» Aim of the task
Please retype exactly, and with nothing added, the lines of the material from the one with "Plain.separator sep = true → sep" through the final one.

[Supplied data Boundary: Start]

Lemma split_one (sep : ascii) (a : string) :
  Plain.allBytes (Plain.isNot sep) a = true → Plain.split sep a = [a].
Proof.
  induction a as [|c a IH]; simpl; [done|].
  intros [Hc Ha]%andb_true_iff.
  unfold Plain.isNot in Hc. apply negb_true_iff in Hc. rewrite Hc.
  by rewrite IH.
Qed.

Lemma split_at (sep : ascii) (a b : string) :
  Plain.allBytes (Plain.isNot sep) a = true →
  Plain.split sep (a +:+ String sep b) = a :: Plain.split sep b.
Proof.
  induction a as [|c a IH]; simpl.
  - intros _. by rewrite bool_decide_eq_true_2.
  - intros [Hc Ha]%andb_true_iff. rewrite ?string_app_cons. simpl.
    unfold Plain.isNot in Hc. apply negb_true_iff in Hc. rewrite Hc.
    by rewrite IH.
Qed.

Lemma split_join (sep : ascii) (parts : list string) :
  parts ≠ [] →
  Forall (λ p, Plain.allBytes (Plain.isNot sep) p = true) parts →
  Plain.split sep (Plain.join sep parts) = parts.
Proof.
  intros Hne HF. induction HF as [|part parts Hp HF IH]; [done|].
  destruct parts as [|p parts].
  - simpl. by apply split_one.
  - change (Plain.join sep (part :: p :: parts))
      with (part +:+ String sep (Plain.join sep (p :: parts))).
    rewrite split_at by done. by rewrite IH.
Qed.

Lemma QueryEscape_isNot (sep : ascii) (s : string) :
  Plain.separator sep = true →
  Plain.allBytes (Plain.isNot sep) (Plain.QueryEscape s) = true.
Proof.
  intros Hsep. apply (allBytes_impl (λ c, negb (Plain.separator c))).
  - intros c Hc. unfold Plain.isNot. apply negb_true_iff, bool_decide_eq_false_2.
    intros ->. by rewrite Hsep in Hc.
  - apply QueryEscape_separator.
Qed.

Lemma encodePair_isNot (sep : ascii) (k v : string) :
  Plain.separator sep = true → sep ≠ "="%char →
  Plain.allBytes (Plain.isNot sep) (Plain.encodePair k v) = true.
Proof.
  intros Hsep Hne. unfold Plain.encodePair. rewrite allBytes_app. simpl.
  rewrite !QueryEscape_isNot by done. simpl.
  unfold Plain.isNot. by rewrite bool_decide_eq_false_2.
Qed.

[Supplied data Boundary: End]

» Response
  Plain.separator sep = true → sep ≠ "="%char →
  Plain.allBytes (Plain.isNot sep) (Plain.encodePair k v) = true.
Proof.
  intros Hsep Hne. unfold Plain.encodePair. rewrite allBytes_app. simpl.
  rewrite !QueryEscape_isNot by done. simpl.
  unfold Plain.isNot. by rewrite bool_decide_eq_false_2.
Qed.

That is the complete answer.